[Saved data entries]
====

(** X25.  Whenever [gather_3d_data] of SDA.py returns, its four outputs
    have the same length, one entry for every (frequency, k) pair of every
    data set taken (the three input lists being read in step, up to the
    shortest); no amplitude is negative; and the argument
    [intensity_threshold] has no effect: no point is left out, whatever
    the threshold. *)
Theorem X25_gather_3d_data k_vectors_list freqs_list sed_list
    intensity_threshold g :
  value (Legacy.gather_3d_data k_vectors_list freqs_list sed_list
           intensity_threshold) = Ok g ->
  gathered_ok
    (gathered_count (combine freqs_list (combine k_vectors_list sed_list))) g /\
  forall other_threshold,
    Legacy.gather_3d_data k_vectors_list freqs_list sed_list other_threshold =
    Legacy.gather_3d_data k_vectors_list freqs_list sed_list
      intensity_threshold.
Proof.
  intros H. split; [|reflexivity].
  unfold Legacy.gather_3d_data in H.
  apply (for_each_measure gathered_ok
           (fun dataset => (List.length (fst dataset)
                            * List.length (fst (snd dataset)))%nat)
           _ _ _ _ 0%nat) in H.
  - exact H.
  - intros [freqs [kvecs sed]] s0 s1 m _ Hs0. cbn [fst snd].
    intros H1.
    apply (for_each_measure gathered_ok (fun _ => List.length kvecs)
             _ _ _ _ m) in H1.
    + rewrite fold_right_const_sum, length_seq in H1. exact H1.
    + intros i_f s2 s3 m2 _ Hs2 H2.
      apply (for_each_measure gathered_ok (fun _ => 1%nat) _ _ _ _ m2) in H2.
      * rewrite fold_right_const_sum, length_seq, Nat.mul_1_r in H2. exact H2.
      * intros i_k s4 s5 m3 _ Hs4. rewrite value_bind.
        destruct (value (index (map (map Legacy.amplitude) sed) i_f))
          as [row|e] eqn:Er; [|discriminate].
        rewrite value_bind.
        destruct (value (index row i_k)) as [amp|e] eqn:Ea; [|discriminate].
        rewrite value_bind.
        destruct (value (index kvecs i_k)) as [kvec|e]; [|discriminate].
        rewrite value_bind.
        destruct (value (index freqs i_f)) as [freq|e]; [|discriminate].
        destruct s4 as [[[kx ky] fr] am].
        cbn [value ret snd]. intros E. apply Ok_inj in E. subst s5.
        destruct Hs4 as (L1 & L2 & L3 & L4 & F).
        unfold gathered_ok. rewrite !length_app. cbn [List.length].
        repeat split; try lia.
        apply Forall_app. split; [exact F|]. constructor; [|constructor].
        apply index_In in Er, Ea. apply in_map_iff in Er.
        destruct Er as (r0 & <- & _). apply in_map_iff in Ea.
        destruct Ea as (cell & <- & _). apply amplitude_nonneg.
      * exact Hs2.
    + exact Hs0.
  - cbn. repeat split; auto.
Qed.

Lemma X25_gather_3d_data_witness :
  gathered_ok
    (gathered_count (combine [[1; 2]] (combine [[(0, 0, 0)]]
                                               [[[pol3_zero]; [pol3_zero]]])))
    ([0; 0], [0; 0], [1; 2],
     [Legacy.amplitude pol3_zero; Legacy.amplitude pol3_zero]).
Proof.
  apply (X25_gather_3d_data [[(0, 0, 0)]] [[1; 2]]
           [[[pol3_zero]; [pol3_zero]]] 0).
  reflexivity.
Defined.

(* ------------------------------------------------------------------ *)
(** ** The example script: from the trajectory to the chiral phase     *)
(* ------------------------------------------------------------------ *)

Lemma parse_direction_100 :
  value (parse_direction (DirSeq [1; 0; 0])) = Ok x_axis.
Proof.
  unfold parse_direction. rewrite value_bind.
  assert (E : value (SDA.parse_direction (DirSeq [1; 0; 0])) = Ok (1, 0, 0)).
  { unfold SDA.parse_direction. rewrite value_bind. cbn [value ret snd].
    replace (Rltb (norm (1, 0, 0)) 1e-10) with false; [reflexivity|].
    symmetry. apply Rltb_false. rewrite norm_100. lra. }
  rewrite E. reflexivity.
Qed.

(** In the mode "C" the chiral phase of two arrays of one shape is
    returned, with that shape and within [-pi/2, pi/2]. *)
Lemma chiral_phase_C_returns Z1 Z2 :
  nd_shape Z1 = nd_shape Z2 -> nd_shape Z1 <> [] ->
  exists out,
    value (calculate_chiral_phase Z1 Z2 "C") = Ok out /\
    nd_shape out = nd_shape Z1 /\
    Forall (fun x => - (PI / 2) <= x <= PI / 2) (nd_data out).
Proof.
  intros E Hax. unfold calculate_chiral_phase.
  destruct (list_eq_dec Nat.eq_dec (nd_shape Z1) (nd_shape Z2)) as [_|NE];
    [|contradiction].
  cbn [negb]. destruct (nd_size Z1 =? 0)%nat.
  { eexists. split; [reflexivity|]. cbn. auto. }
  cbn [String.eqb Ascii.eqb Bool.eqb].
  destruct (nd_shape Z1) as [|n0 sh] eqn:Hsh; [congruence|].
  eexists. split; [reflexivity|]. cbn [nd_shape nd_data]. split; [reflexivity|].
  apply Forall_forall. intros x Hx.
  apply in_map_iff in Hx. destruct Hx as (d2 & <- & Hx).
  apply in_map_iff in Hx. destruct Hx as (d1 & <- & Hx).
  apply in_map_iff in Hx. destruct Hx as (d0 & <- & _).
  apply fold_q3_bounds, fold_q2_bounds, wrap_phase_bounds.
Qed.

====

Copy each record from above exactly, and include every line.

(** X25.  Whenever [gather_3d_data] of SDA.py returns, its four outputs
    have the same length, one entry for every (frequency, k) pair of every
    data set taken (the three input lists being read in step, up to the
    shortest); no amplitude is negative; and the argument
    [intensity_threshold] has no effect: no point is left out, whatever
    the threshold. *)
Theorem X25_gather_3d_data k_vectors_list freqs_list sed_list
    intensity_threshold g :
  value (Legacy.gather_3d_data k_vectors_list freqs_list sed_list
           intensity_threshold) = Ok g ->
  gathered_ok
    (gathered_count (combine freqs_list (combine k_vectors_list sed_list))) g /\
  forall other_threshold,
    Legacy.gather_3d_data k_vectors_list freqs_list sed_list other_threshold =
    Legacy.gather_3d_data k_vectors_list freqs_list sed_list
      intensity_threshold.
Proof.
  intros H. split; [|reflexivity].
  unfold Legacy.gather_3d_data in H.
  apply (for_each_measure gathered_ok
           (fun dataset => (List.length (fst dataset)
                            * List.length (fst (snd dataset)))%nat)
           _ _ _ _ 0%nat) in H.
  - exact H.
  - intros [freqs [kvecs sed]] s0 s1 m _ Hs0. cbn [fst snd].
    intros H1.
    apply (for_each_measure gathered_ok (fun _ => List.length kvecs)
             _ _ _ _ m) in H1.
    + rewrite fold_right_const_sum, length_seq in H1. exact H1.
    + intros i_f s2 s3 m2 _ Hs2 H2.
      apply (for_each_measure gathered_ok (fun _ => 1%nat) _ _ _ _ m2) in H2.
      * rewrite fold_right_const_sum, length_seq, Nat.mul_1_r in H2. exact H2.
      * intros i_k s4 s5 m3 _ Hs4. rewrite value_bind.
        destruct (value (index (map (map Legacy.amplitude) sed) i_f))
          as [row|e] eqn:Er; [|discriminate].
        rewrite value_bind.
        destruct (value (index row i_k)) as [amp|e] eqn:Ea; [|discriminate].
        rewrite value_bind.
        destruct (value (index kvecs i_k)) as [kvec|e]; [|discriminate].
        rewrite value_bind.
        destruct (value (index freqs i_f)) as [freq|e]; [|discriminate].
        destruct s4 as [[[kx ky] fr] am].
        cbn [value ret snd]. intros E. apply Ok_inj in E. subst s5.
        destruct Hs4 as (L1 & L2 & L3 & L4 & F).
        unfold gathered_ok. rewrite !length_app. cbn [List.length].
        repeat split; try lia.
        apply Forall_app. split; [exact F|]. constructor; [|constructor].
        apply index_In in Er, Ea. apply in_map_iff in Er.
        destruct Er as (r0 & <- & _). apply in_map_iff in Ea.
        destruct Ea as (cell & <- & _). apply amplitude_nonneg.
      * exact Hs2.
    + exact Hs0.
  - cbn. repeat split; auto.
Qed.

Lemma X25_gather_3d_data_witness :
  gathered_ok
    (gathered_count (combine [[1; 2]] (combine [[(0, 0, 0)]]
                                               [[[pol3_zero]; [pol3_zero]]])))
    ([0; 0], [0; 0], [1; 2],
     [Legacy.amplitude pol3_zero; Legacy.amplitude pol3_zero]).
Proof.
  apply (X25_gather_3d_data [[(0, 0, 0)]] [[1; 2]]
           [[[pol3_zero]; [pol3_zero]]] 0).
  reflexivity.
Defined.

(* ------------------------------------------------------------------ *)
(** ** The example script: from the trajectory to the chiral phase     *)
(* ------------------------------------------------------------------ *)

Lemma parse_direction_100 :
  value (parse_direction (DirSeq [1; 0; 0])) = Ok x_axis.
Proof.
  unfold parse_direction. rewrite value_bind.
  assert (E : value (SDA.parse_direction (DirSeq [1; 0; 0])) = Ok (1, 0, 0)).
  { unfold SDA.parse_direction. rewrite value_bind. cbn [value ret snd].
    replace (Rltb (norm (1, 0, 0)) 1e-10) with false; [reflexivity|].
    symmetry. apply Rltb_false. rewrite norm_100. lra. }
  rewrite E. reflexivity.
Qed.

(** In the mode "C" the chiral phase of two arrays of one shape is
    returned, with that shape and within [-pi/2, pi/2]. *)
Lemma chiral_phase_C_returns Z1 Z2 :
  nd_shape Z1 = nd_shape Z2 -> nd_shape Z1 <> [] ->
  exists out,
    value (calculate_chiral_phase Z1 Z2 "C") = Ok out /\
    nd_shape out = nd_shape Z1 /\
    Forall (fun x => - (PI / 2) <= x <= PI / 2) (nd_data out).
Proof.
  intros E Hax. unfold calculate_chiral_phase.
  destruct (list_eq_dec Nat.eq_dec (nd_shape Z1) (nd_shape Z2)) as [_|NE];
    [|contradiction].
  cbn [negb]. destruct (nd_size Z1 =? 0)%nat.
  { eexists. split; [reflexivity|]. cbn. auto. }
  cbn [String.eqb Ascii.eqb Bool.eqb].
  destruct (nd_shape Z1) as [|n0 sh] eqn:Hsh; [congruence|].
  eexists. split; [reflexivity|]. cbn [nd_shape nd_data]. split; [reflexivity|].
  apply Forall_forall. intros x Hx.
  apply in_map_iff in Hx. destruct Hx as (d2 & <- & Hx).
  apply in_map_iff in Hx. destruct Hx as (d1 & <- & Hx).
  apply in_map_iff in Hx. destruct Hx as (d0 & <- & _).
  apply fold_q3_bounds, fold_q2_bounds, wrap_phase_bounds.
Qed.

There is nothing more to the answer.